O clima entre o Palácio do Planalto e a Casa Branca atingiu o ponto mais crítico do ano de 2026. O governo brasileiro estuda seriamente uma medida de retaliação que pode resultar na expulsão de agentes norte-americanos que atuam em solo brasileiro. A movimentação, confirmada por fontes diplomáticas, é uma reação direta à ordem de Washington para que o delegado da Polícia Federal, Marcelo Ivo, deixe o território dos Estados Unidos.
O delegado Ivo era o responsável pelo monitoramento que resultou na prisão de Alexandre Ramagem, ex-diretor da Abin, em solo americano. A crise escalou após o governo dos EUA publicar em redes sociais acusações de “perseguição política” e manipulação do sistema de imigração por parte de estrangeiros, sem, contudo, enviar qualquer explicação formal pelos canais diplomáticos ao Brasil.
Lula fala em reciprocidade: “Não tem conversa”
Diretamente da Alemanha, o presidente Luiz Inácio Lula da Silva elevou o tom da resposta nesta terça-feira (21). O presidente deixou claro que o Brasil não aceitará o que classificou como abusos contra autoridades brasileiras no exterior.
“Se houve um abuso americano com relação ao nosso policial, nós vamos fazer a reciprocidade com os deles no Brasil. Não tem conversa”, disparou o presidente.
O princípio da reciprocidade é o pilar que sustenta essa possível decisão.
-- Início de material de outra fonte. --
(** * CUDAStream: the dual-resident host/device buffer of cudatypes.h

    A shallow embedding of [template <typename T> struct CUDAStream] from
    [platforms/cuda/src/kernels/cudatypes.h] and the properties of its
    constructor, [Allocate], [Upload], [Download] and [Collapse].

    Conventions of the embedding:
    - [unsigned int] values are integers in [0, 2^32); every arithmetic
      operation the source performs on them is written with its wrap-around
      ([wadd], [wmul]).
    - A heap array ([new T[n]], [cudaMalloc]) is a [list (option X)]; [None]
      is a cell that has never been written (indeterminate content).
    - A pointer member is [None] while it owns no allocation and [Some a]
      while it owns the array [a].  The entries of the two view tables are
      element offsets from the base of the array they point into
      ([_pSysData + k] is the offset [k]).
    - Leaving the process through [exit] and running into undefined
      behaviour (out-of-bounds access, null dereference, division by zero)
      are separate outcomes of a method call.
    - [new] is taken to succeed ([std::bad_alloc] is not modelled); the
      answers of the CUDA runtime are a parameter of every call. *)

From Stdlib Require Import Ascii Floats Uint63.
From stdpp Require Import base numbers list list_numbers strings.

Local Open Scope Z_scope.

(** ** Machine arithmetic on [unsigned int] *)

Definition UINT_MODULUS : Z := 2 ^ 32.

Definition uint (z : Z) : Prop := 0 ≤ z < UINT_MODULUS.

Definition wadd (a b : Z) : Z := (a + b) mod UINT_MODULUS.
Definition wmul (a b : Z) : Z := (a * b) mod UINT_MODULUS.

(** The range of [int]. *)
Definition INT_MIN : Z := - 2 ^ 31.
Definition INT_MAX : Z := 2 ^ 31 - 1.

(** ** The CUDA runtime, as far as the buffer uses it

    The runtime is outside the repository: its answers are a parameter. *)

Definition cudaError_t := Z.
Definition cudaSuccess : cudaError_t := 0.

Inductive cudaMemcpyKind := cudaMemcpyHostToDevice | cudaMemcpyDeviceToHost.

Record Device := {
  cudaMalloc : Z → cudaError_t;                   (* by the size in bytes *)
  cudaMemcpy : Z → cudaMemcpyKind → cudaError_t;  (* by size and direction *)
  cudaFree : cudaError_t;
  cudaGetErrorString : cudaError_t → string
}.

(** [sizeof(T)] of the element type the template is instantiated at. *)
Class Sized (T : Type) := sizeof : Z.

Definition newline : string := String "010"%char EmptyString.

(** The characters a [%s] conversion reads from the buffer of a string: all
    those before its first NUL byte.  A [std::string] can hold NUL bytes;
    the [const char*] that [c_str()] hands to [printf] ends at the first. *)
Fixpoint c_str (s : string) : string :=
  match s with
  | EmptyString => EmptyString
  | String c s' => if Ascii.eqb c "000"%char then EmptyString else String c (c_str s')
  end.

(** The text [printf("%s %s\n", s, e)] writes. *)
Definition printf_s_s (s e : string) : string :=
  c_str s +:+ " " +:+ c_str e +:+ newline.

Section CUDAStream.
Context {T : Type} `{!Sized T}.

Record CUDAStream := {
  _length : Z;
  _subStreams : Z;
  _stride : Z;
  _pSysStream : option (list (option Z));
  _pDevStream : option (list (option Z));
  _pSysData : option (list (option T));
  _pDevData : option (list (option T));
  _name : string
}.

(** How a call on a buffer can end: it returns, the process is left through
    [exit(status)] after [out] was printed, with the object as it was at
    that moment, or the behaviour is undefined. *)
Inductive outcome (A : Type) : Type :=
| Returned (a : A)
| Exited (status : Z) (out : string) (self : CUDAStream)
| Undefined.
Global Arguments Returned {A} a.
Global Arguments Exited {A} status out self.
Global Arguments Undefined {A}.

Definition bind {A B} (k : A → outcome B) (m : outcome A) : outcome B :=
  match m with
  | Returned a => k a
  | Exited st out self => Exited st out self
  | Undefined => Undefined
  end.

Global Instance outcome_ret : MRet outcome := @Returned.
Global Instance outcome_bind : MBind outcome := @bind.

(** [for (unsigned int i = i0; ...; i++) body], run for [n] iterations. *)
Fixpoint for_loop {St} (n : nat) (i : Z) (body : Z → St → outcome St) (st : St)
  : outcome St :=
  match n with
  | O => Returned st
  | S n' => st' ← body i st ; for_loop n' (i + 1) body st'
  end.

(** [for (unsigned int i = 0; i < bound; i++) body] *)
Definition for_upto {St} (bound : Z) (body : Z → St → outcome St) (st : St)
  : outcome St :=
  for_loop (Z.to_nat bound) 0 body st.

(** *** Arrays *)

(** [new X[n]]: [n] cells of indeterminate content. *)
Definition new_array {X} (n : Z) : list (option X) := replicate (Z.to_nat n) None.

(** [a[i]] as an rvalue; [None] outside the array. *)
Definition lookupZ {X} (a : list X) (i : Z) : option X :=
  if bool_decide (0 ≤ i) then a !! Z.to_nat i else None.

(** [a[i] = x]; [None] outside the array. *)
Definition insertZ {X} (a : list X) (i : Z) (x : X) : option (list X) :=
  if bool_decide (0 ≤ i < Z.of_nat (length a))
  then Some (<[Z.to_nat i := x]> a) else None.

(** An access that has no defined result is undefined behaviour. *)
Definition defined {X} (o : option X) : outcome X :=
  match o with Some x => Returned x | None => Undefined end.

(** [RTERROR(status, s)]: on a status other than [cudaSuccess], print and
    [exit(-1)]; otherwise go on. *)
Definition RTERROR {A} (d : Device) (status : cudaError_t) (s : string)
    (self : CUDAStream) (k : outcome A) : outcome A :=
  if bool_decide (status ≠ cudaSuccess)
  then Exited (-1) (printf_s_s s (cudaGetErrorString d status)) self
  else k.

(** *** Assignments to the members *)

Definition with_pSysStream (s : CUDAStream) (p : option (list (option Z))) :=
  {| _length := _length s; _subStreams := _subStreams s; _stride := _stride s;
     _pSysStream := p; _pDevStream := _pDevStream s;
     _pSysData := _pSysData s; _pDevData := _pDevData s; _name := _name s |}.

Definition with_pDevStream (s : CUDAStream) (p : option (list (option Z))) :=
  {| _length := _length s; _subStreams := _subStreams s; _stride := _stride s;
     _pSysStream := _pSysStream s; _pDevStream := p;
     _pSysData := _pSysData s; _pDevData := _pDevData s; _name := _name s |}.

Definition with_pSysData (s : CUDAStream) (p : option (list (option T))) :=
  {| _length := _length s; _subStreams := _subStreams s; _stride := _stride s;
     _pSysStream := _pSysStream s; _pDevStream := _pDevStream s;
     _pSysData := p; _pDevData := _pDevData s; _name := _name s |}.

Definition with_pDevData (s : CUDAStream) (p : option (list (option T))) :=
  {| _length := _length s; _subStreams := _subStreams s; _stride := _stride s;
     _pSysStream := _pSysStream s; _pDevStream := _pDevStream s;
     _pSysData := _pSysData s; _pDevData := p; _name := _name s |}.

Definition with_shape (s : CUDAStream) (stride length subStreams : Z) :=
  {| _length := length; _subStreams := subStreams; _stride := stride;
     _pSysStream := _pSysStream s; _pDevStream := _pDevStream s;
     _pSysData := _pSysData s; _pDevData := _pDevData s; _name := _name s |}.

(** [_pSysStream[i] = _pSysData + off] *)
Definition set_sys_view (i off : Z) (s : CUDAStream) : outcome CUDAStream :=
  tbl ← defined (_pSysStream s);
  tbl' ← defined (insertZ tbl i (Some off));
  Returned (with_pSysStream s (Some tbl')).

(** [_pDevStream[i] = _pDevData + off] *)
Definition set_dev_view (i off : Z) (s : CUDAStream) : outcome CUDAStream :=
  tbl ← defined (_pDevStream s);
  tbl' ← defined (insertZ tbl i (Some off));
  Returned (with_pDevStream s (Some tbl')).

(** The pointer [_pSysStream[j]], as an offset from [_pSysData]; an entry
    that was never assigned is an indeterminate pointer. *)
Definition sys_view (s : CUDAStream) (j : Z) : option Z :=
  tbl ← _pSysStream s; p ← lookupZ tbl j; p.

Definition dev_view (s : CUDAStream) (j : Z) : option Z :=
  tbl ← _pDevStream s; p ← lookupZ tbl j; p.

(** [_pSysStream[j][i]] as an rvalue. *)
Definition SysStream_get (s : CUDAStream) (j i : Z) : option (option T) :=
  p ← sys_view s j; host ← _pSysData s; lookupZ host (p + i).

(** [_pSysStream[j][i] = v] *)
Definition SysStream_set (j i : Z) (v : option T) (s : CUDAStream)
  : outcome CUDAStream :=
  p ← defined (sys_view s j);
  host ← defined (_pSysData s);
  host' ← defined (insertZ host (p + i) v);
  Returned (with_pSysData s (Some host')).

(** The cell [_pSysData[x]] of the host storage, as an rvalue. *)
Definition host_get (s : CUDAStream) (x : Z) : option (option T) :=
  host ← _pSysData s; lookupZ host x.

(** [T& operator[](int index)], read and written.  The parameter is an
    [int]: no call passes a value outside [INT_MIN, INT_MAX], so the
    operator reaches no cell at such an index. *)
Definition index_get (s : CUDAStream) (index : Z) : option (option T) :=
  if bool_decide (INT_MIN ≤ index ≤ INT_MAX) then host_get s index else None.

Definition index_set (index : Z) (v : option T) (s : CUDAStream)
  : outcome CUDAStream :=
  if bool_decide (INT_MIN ≤ index ≤ INT_MAX) then
    host ← defined (_pSysData s);
    host' ← defined (insertZ host index v);
    Returned (with_pSysData s (Some host'))
  else Undefined.

(** *** Constructor, Allocate, Deallocate *)

(** The body of the loop that points view [i] of both tables at
    [base + i * stride]. *)
Definition point_views (stride : Z) (i : Z) (s : CUDAStream) : outcome CUDAStream :=
  s ← set_sys_view i (wmul i stride) s;
  set_dev_view i (wmul i stride) s.

(** [Allocate]: the two view tables and the host storage with [new], the
    device storage with [cudaMalloc], checked by [RTERROR], then the views. *)
Definition Allocate (d : Device) (s : CUDAStream) : outcome CUDAStream :=
  let s := with_pSysStream s (Some (new_array (_subStreams s))) in
  let s := with_pDevStream s (Some (new_array (_subStreams s))) in
  let s := with_pSysData s (Some (new_array (wmul (_subStreams s) (_stride s)))) in
  let status := cudaMalloc d (wmul (_stride s) (_subStreams s) * sizeof) in
  RTERROR d status (_name s +:+ ": cudaMalloc in CUDAStream::Allocate failed") s (
    let s := with_pDevData s (Some (new_array (wmul (_stride s) (_subStreams s)))) in
    for_upto (_subStreams s) (point_views (_stride s)) s).

(** [CUDAStream(unsigned int length, unsigned int subStreams, std::string name)] *)
Definition construct (d : Device) (length subStreams : Z) (name : string)
  : outcome CUDAStream :=
  Allocate d
    {| _length := length; _subStreams := subStreams;
       _stride := Z.land (wadd length 0xf) 0xfffffff0;
       _pSysStream := None; _pDevStream := None;
       _pSysData := None; _pDevData := None; _name := name |}.

(** [Deallocate]: [delete[]] and [NULL] for the three host arrays, then
    [cudaFree], checked by [RTERROR]. *)
Definition Deallocate (d : Device) (s : CUDAStream) : outcome CUDAStream :=
  let s := with_pSysStream s None in
  let s := with_pDevStream s None in
  let s := with_pSysData s None in
  let status := cudaFree d in
  RTERROR d status (_name s +:+ ": cudaFree in CUDAStream::Deallocate failed") s (
    Returned (with_pDevData s None)).

(** *** Upload and Download *)

(** [cudaMemcpy(dst, src, n * sizeof(T), kind)] when it reports success:
    the first [n] elements of [dst] are those of [src].  Copying more than
    either array holds has no defined result. *)
Definition memcpy (dst src : list (option T)) (n : Z) : option (list (option T)) :=
  if bool_decide (n ≤ Z.of_nat (length dst) ∧ n ≤ Z.of_nat (length src))
  then Some (take (Z.to_nat n) src ++ drop (Z.to_nat n) dst) else None.

(** [Upload]: one [cudaMemcpy] of [_stride * _subStreams * sizeof(T)]
    bytes from host to device, checked by [RTERROR]. *)
Definition Upload (d : Device) (s : CUDAStream) : outcome CUDAStream :=
  let n := wmul (_stride s) (_subStreams s) in
  let status := cudaMemcpy d (n * sizeof) cudaMemcpyHostToDevice in
  RTERROR d status (_name s +:+ ": cudaMemcpy in CUDAStream::Upload failed") s (
    dev ← defined (_pDevData s);
    host ← defined (_pSysData s);
    dev' ← defined (memcpy dev host n);
    Returned (with_pDevData s (Some dev'))).

(** [Download]: the same copy from device to host. *)
Definition Download (d : Device) (s : CUDAStream) : outcome CUDAStream :=
  let n := wmul (_stride s) (_subStreams s) in
  let status := cudaMemcpy d (n * sizeof) cudaMemcpyDeviceToHost in
  RTERROR d status (_name s +:+ ": cudaMemcpy in CUDAStream::Download failed") s (
    host ← defined (_pSysData s);
    dev ← defined (_pDevData s);
    host' ← defined (memcpy host dev n);
    Returned (with_pSysData s (Some host'))).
Caso o Departamento de Estado americano não apresente provas de que o delegado brasileiro agiu fora de suas funções ou não reverta o pedido de saída, o Itamaraty deve determinar a retirada imediata de funcionários americanos que prestam serviço no Brasil sob acordos de cooperação.
Agressividade nas redes sociais e vácuo diplomático
Fontes do Itamaraty ouvidas pela reportagem classificaram a postura do Gabinete de Assuntos do Hemisfério Ocidental dos EUA como “incomum” e “agressiva”. Para a diplomacia brasileira, o fato de Washington ter usado as redes sociais para lançar acusações graves, em vez de notas formais, é um sinal de desrespeito à soberania nacional.
Atualmente, delegados da PF e agentes americanos trabalham amparados por um memorando de entendimento renovado em 2025. O rompimento desse regime de cooperação mútua que envolve segurança nacional e investigação de figuras políticas — seria uma medida drástica não vista há décadas na relação bilateral entre as duas potências.
Próximos passos
O desfecho desta queda de braço depende agora de uma resposta oficial vinda de Washington. Internamente, a pressão para que o Brasil responda “à altura” é grande, e a ordem de expulsão de agentes americanos pode ser assinada nos próximos dias se o silêncio formal dos EUA persistir. O episódio não apenas abala a relação diplomática, como também redefine os limites da cooperação policial para o restante de 2026.